(** X3: the pose a frame publishes is the lower edge of a cell inside the
    shape; that cell holds the largest belief, and it is the first such
    cell row by row.  The published pose is the stored one and carries
    the stamp of the frame. *)
Theorem published_pose_is_first_maximum (self self' : State) (msg : SegmentList)
    (t_prop t_upd : R) (pub : Published) :
  processSegments self msg t_prop t_upd = Ok (self', Some pub) ->
  let p := params self' in
  let b := beliefRV self' in
  exists i j,
    (i < fst (shape self'))%nat /\ (j < snd (shape self'))%nat /\
    pose_d (lane_pose pub) = d_min p + INR i * delta_d p /\
    pose_phi (lane_pose pub) = phi_min p + INR j * delta_phi p /\
    (forall a c, (a < fst (shape self'))%nat -> (c < snd (shape self'))%nat ->
                 b a c <= b i j) /\
    (forall a c, (c < snd (shape self'))%nat -> (a < i \/ (a = i /\ c < j))%nat ->
                 b a c < b i j) /\
    lanePose self' = lane_pose pub /\
    pose_stamp (lane_pose pub) = stamp msg.
Proof.
  intros H p b.
  apply processSegments_published in H as (_ & self1 & raw & _ & _ & Hz & Hs & Hpub).
  apply np_norm_nonzero_shape in Hz as [N1 N2].
  set (ml := div_by raw (np_sum (shape self1) raw)) in *.
  set (self2 := if use_propagation (params self1)
                then updateBelief self1 ml else set_beliefRV self1 ml) in *.
  assert (Hsh : shape self2 = shape self1) by (unfold self2; destruct (use_propagation _); reflexivity).
  pose proof (argmax_spec (shape self2) (beliefRV self2)) as A.
  rewrite Hsh in A at 1 2. specialize (A N1 N2).
  destruct (argmax (shape self2) (beliefRV self2)) as [i j] eqn:Ea.
  destruct A as (Hi & Hj & M & F).
  subst self' pub. unfold p, b.
  cbn [lane_pose shape params beliefRV lanePose set_lanePose].
  exists i, j. unfold extract. rewrite Ea. cbn [pose_d pose_phi pose_stamp fst snd].
  repeat split; assumption.
Qed.

(** ** The order of the segments *)

Lemma add_at_comm (g : Grid) (a b c e : nat) (v w : R) :
  add_at (add_at g a b v) c e w = add_at (add_at g c e w) a b v.
Proof.
  apply functional_extensionality; intros i; apply functional_extensionality; intros j.
  unfold add_at.
  destruct (Nat.eqb i a && Nat.eqb j b); destruct (Nat.eqb i c && Nat.eqb j e); ring.
Qed.

Lemma apply_ballot_comm (b1 b2 : ballot) (g : Grid) :
  apply_ballot b1 (apply_ballot b2 g) = apply_ballot b2 (apply_ballot b1 g).
Proof. destruct b1, b2; cbn; try reflexivity. apply add_at_comm. Qed.

Lemma tally_perm (bs bs' : list ballot) :
  Permutation bs bs' -> forall g, tally bs g = tally bs' g.
Proof.
  unfold tally. induction 1 as [|b l l' _ IH|b1 b2 l|l1 l2 l3 _ IH1 _ IH2]; intros g; cbn.
  - reflexivity.
  - apply IH.
  - rewrite apply_ballot_comm. reflexivity.
  - rewrite IH1. apply IH2.
Qed.

Lemma ballots_perm (self : State) (l l' : list Segment) :
  Permutation l l' ->
  forall bs, ballots self l = Ok bs ->
  exists bs', ballots self l' = Ok bs' /\ Permutation bs bs'.
Proof.
  induction 1 as [|s l l' _ IH|s1 s2 l|l1 l2 l3 _ IH1 _ IH2]; intros bs; cbn [ballots].
  - intros [= <-]. exists []. split; [reflexivity|constructor].
  - destruct (ballot_of self s) as [b|]; cbn [bind]; [|discriminate].
    destruct (ballots self l) as [bl|]; cbn [bind]; [|discriminate].
    intros [= <-]. destruct (IH bl eq_refl) as (bl' & -> & P).
    exists (b :: bl'). split; [reflexivity|]. now constructor.
  - destruct (ballot_of self s2) as [b2|]; cbn [bind]; [|discriminate].
    destruct (ballot_of self s1) as [b1|]; cbn [bind]; [|discriminate].
    destruct (ballots self l) as [bl|]; cbn [bind]; [|discriminate].
    intros [= <-]. exists (b1 :: b2 :: bl). split; [reflexivity|]. constructor.
  - intros H1. destruct (IH1 bs H1) as (bs2 & H2 & P2).
    destruct (IH2 bs2 H2) as (bs3 & H3 & P3).
    exists bs3. split; [exact H3|]. eapply Permutation_trans; eassumption.
Qed.

Lemma likelihood_perm (self : State) (l l' : list Segment) (g : Grid) :
  Permutation l l' -> likelihood self l = Ok g -> likelihood self l' = Ok g.
Proof.
  intros P. rewrite !likelihood_ballots.
  destruct (ballots self l) as [bs|] eqn:E; cbn [bind]; [|discriminate].
  intros [= <-]. destruct (ballots_perm self l l' P bs E) as (bs' & -> & Pb).
  cbn [bind]. f_equal. symmetry. apply tally_perm. exact Pb.
Qed.

Lemma likelihood_perm_raises (self : State) (l l' : list Segment) (e : exn) :
  Permutation l l' -> likelihood self l = Raise e ->
  exists e', likelihood self l' = Raise e'.
Proof.
  intros P H. destruct (likelihood self l') as [g|e'] eqn:E; [|eauto].
  apply (likelihood_perm self l' l g (Permutation_sym P)) in E. congruence.
Qed.

(** X4: in exact arithmetic the outcome of a frame does not depend on
    the order of its segments: a reordered frame leaves the same node and
    publishes the same pose, and it raises if the frame raised (possibly
    another exception, if two segments fail). *)
Theorem frame_order_is_irrelevant (self : State) (msg msg' : SegmentList)
    (t_prop t_upd : R) :
  Permutation (segments msg) (segments msg') -> stamp msg = stamp msg' ->
  (forall r, processSegments self msg t_prop t_upd = Ok r ->
             processSegments self msg' t_prop t_upd = Ok r) /\
  (forall e, processSegments self msg t_prop t_upd = Raise e ->
             exists e', processSegments self msg' t_prop t_upd = Raise e').
Proof.
  intros P St. unfold processSegments.
  destruct (negb (active self)); [split; [auto|discriminate]|].
  destruct (propagation_step self t_prop t_upd) as [self1|e1]; cbn [bind];
    [|split; [discriminate|eauto]].
  destruct (likelihood self1 (segments msg)) as [raw|e2] eqn:E; cbn [bind].
  - rewrite (likelihood_perm self1 _ _ raw P E). cbn [bind]. split.
    + intros r. unfold extract. rewrite St, (Permutation_length P). auto.
    + destruct (Reqb _ 0); discriminate.
  - split; [discriminate|]. intros e _.
    destruct (likelihood_perm_raises self1 _ _ e2 P E) as (e' & ->). cbn [bind]. eauto.
Qed.

(** ** Which frames publish *)

Lemma np_index_nonneg (n : nat) (z : Z) (a : nat) :
  (0 <= z)%Z -> np_index n z = Ok a -> a = Z.to_nat z /\ (z < Z.of_nat n)%Z.
Proof.
  intros Hz. unfold np_index.
  destruct ((0 <=? z)%Z && (z <? Z.of_nat n)%Z) eqn:E.
  - intros [= <-]. apply andb_prop in E as [_ E]. apply Z.ltb_lt in E. auto.
  - replace ((- Z.of_nat n <=? z)%Z && (z <? 0)%Z) with false; [discriminate|].
    symmetry. apply andb_false_intro2, Z.ltb_ge. exact Hz.
Qed.

(** The subscript of a value not below the lower bound is the cell the
    value lies in. *)
Lemma subscript_bin_cell (n : nat) (v lo delta : R) (a : nat) :
  0 < delta -> lo <= v -> subscript n (bin v lo delta) = Ok a ->
  lo + INR a * delta <= v < lo + (INR a + 1) * delta.
Proof.
  intros Hd Hlo. unfold bin.
  replace (Reqb delta 0) with false by (symmetry; apply Reqb_false; lra).
  cbn [subscript]. set (q := (v - lo) / delta).
  assert (Eq : q * delta = v - lo) by (unfold q; field; lra).
  assert (Hq : 0 <= q) by (apply Rmult_le_reg_r with delta; [exact Hd|]; lra).
  assert (Hz : (0 <= Zfloor q)%Z) by (apply Zfloor_lub; exact Hq).
  intros H. apply np_index_nonneg in H as [-> _]; [|exact Hz].
  pose proof (Zfloor_bound q) as [F1 F2].
  rewrite INR_IZR_INZ, Z2Nat.id by exact Hz. nra.
Qed.

(** A ballot is cast exactly by the segments that vote (distance
    weighting off), and it goes to the cell its vote lies in. *)
Lemma ballot_of_votes (self : State) (s : Segment) (b : ballot) :
  use_distance_weighting (params self) = false ->
  ballot_of self s = Ok b ->
  (is_cast b = true <-> votes (params self) s).
Proof.
  intros Hw. unfold ballot_of, votes. rewrite Hw.
  destruct (color s) eqn:Ec; cbn [Color_eqb negb].
  1,3: intros [= <-]; split; [discriminate|intros (C & _); discriminate].
  destruct (Rltb _ 0 || Rltb _ 0) eqn:Ex.
  { intros [= <-]. split; [discriminate|]. intros (_ & X1 & X2 & _).
    apply orb_true_iff in Ex as [E|E]; apply Rltb_true in E; lra. }
  apply orb_false_iff in Ex as [X1 X2]. apply Rltb_false in X1, X2.
  destruct (generateVote (params self) s) as [d_i phi_i l_i|] eqn:Ev; [|discriminate].
  destruct (_ || _ || _ || _) eqn:Eb.
  { intros [= <-]. split; [discriminate|].
    intros (_ & _ & _ & d0 & p0 & l0 & [= <- <- <-] & Bd & Bp & _).
    rewrite !orb_true_iff in Eb.
    destruct Eb as [[[E|E]|E]|E]; apply Rltb_true in E; lra. }
  apply bounds_test_false in Eb as [Bd Bp].
  destruct (use_max_segment_dist (params self)) eqn:Em; cbn [andb].
  - destruct (Rgtb l_i (max_segment_dist (params self))) eqn:El.
    + intros [= <-]. split; [discriminate|].
      intros (_ & _ & _ & d0 & p0 & l0 & [= <- <- <-] & _ & _ & Hl).
      apply Rgtb_true in El. specialize (Hl eq_refl). lra.
    + apply Rgtb_false in El. unfold cast_at.
      destruct (subscript _ _); cbn [bind]; [|discriminate].
      destruct (subscript _ _); cbn [bind]; [|discriminate].
      intros [= <-]. split; [|reflexivity]. intros _.
      repeat split; try assumption. exists d_i, phi_i, l_i. repeat split; try tauto; lra.
  - unfold cast_at.
    destruct (subscript _ _); cbn [bind]; [|discriminate].
    destruct (subscript _ _); cbn [bind]; [|discriminate].
    intros [= <-]. split; [|reflexivity]. intros _.
    repeat split; try assumption. exists d_i, phi_i, l_i.
    repeat split; try tauto; try lra.
Qed.

Lemma ballot_of_cast_cell (self : State) (s : Segment) (a c : nat) (w : R) :
  let p := params self in
  0 < delta_d p -> 0 < delta_phi p ->
  ballot_of self s = Ok (Cast a c w) ->
  exists d_i phi_i l_i,
    generateVote p s = Vote d_i phi_i l_i /\
    d_min p + INR a * delta_d p <= d_i < d_min p + (INR a + 1) * delta_d p /\
    phi_min p + INR c * delta_phi p <= phi_i < phi_min p + (INR c + 1) * delta_phi p.
Proof.
  intros p Hd Hp. unfold ballot_of. fold p.
  destruct (negb _); [discriminate|].
  destruct (Rltb _ 0 || Rltb _ 0); [discriminate|].
  destruct (generateVote p s) as [d_i phi_i l_i|]; [|discriminate].
  destruct (_ || _ || _ || _) eqn:Eb; [discriminate|].
  apply bounds_test_false in Eb as [Bd Bp].
  destruct (_ && _); [discriminate|].
  assert (C : forall w0, cast_at (shape self) (bin d_i (d_min p) (delta_d p))
                 (bin phi_i (phi_min p) (delta_phi p)) w0 = Ok (Cast a c w) ->
               d_min p + INR a * delta_d p <= d_i < d_min p + (INR a + 1) * delta_d p /\
               phi_min p + INR c * delta_phi p <= phi_i
                 < phi_min p + (INR c + 1) * delta_phi p).
  { intros w0. unfold cast_at.
    destruct (subscript (fst _) _) as [a0|] eqn:Ea; cbn [bind]; [|discriminate].
    destruct (subscript (snd _) _) as [c0|] eqn:Ecc; cbn [bind]; [|discriminate].
    intros [= <- <- _].
    split; eapply subscript_bin_cell; try eassumption; lra. }
  intros H. exists d_i, phi_i, l_i. split; [reflexivity|].
  destruct (use_distance_weighting p).
  - destruct (Rltb _ 0); [discriminate|]. eapply C; eassumption.
  - eapply C; eassumption.
Qed.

----------

▸ **WHAT IS NEEDED**
Repeat, character for character, the lines of the material above from the line with "apply processSegments_published in" through the line with "(** ** The order of the segments *)".

▸ **EXERCISE RESPONSE**
  apply processSegments_published in H as (_ & self1 & raw & _ & _ & Hz & Hs & Hpub).
  apply np_norm_nonzero_shape in Hz as [N1 N2].
  set (ml := div_by raw (np_sum (shape self1) raw)) in *.
  set (self2 := if use_propagation (params self1)
                then updateBelief self1 ml else set_beliefRV self1 ml) in *.
  assert (Hsh : shape self2 = shape self1) by (unfold self2; destruct (use_propagation _); reflexivity).
  pose proof (argmax_spec (shape self2) (beliefRV self2)) as A.
  rewrite Hsh in A at 1 2. specialize (A N1 N2).
  destruct (argmax (shape self2) (beliefRV self2)) as [i j] eqn:Ea.
  destruct A as (Hi & Hj & M & F).
  subst self' pub. unfold p, b.
  cbn [lane_pose shape params beliefRV lanePose set_lanePose].
  exists i, j. unfold extract. rewrite Ea. cbn [pose_d pose_phi pose_stamp fst snd].
  repeat split; assumption.
Qed.

(** ** The order of the segments *)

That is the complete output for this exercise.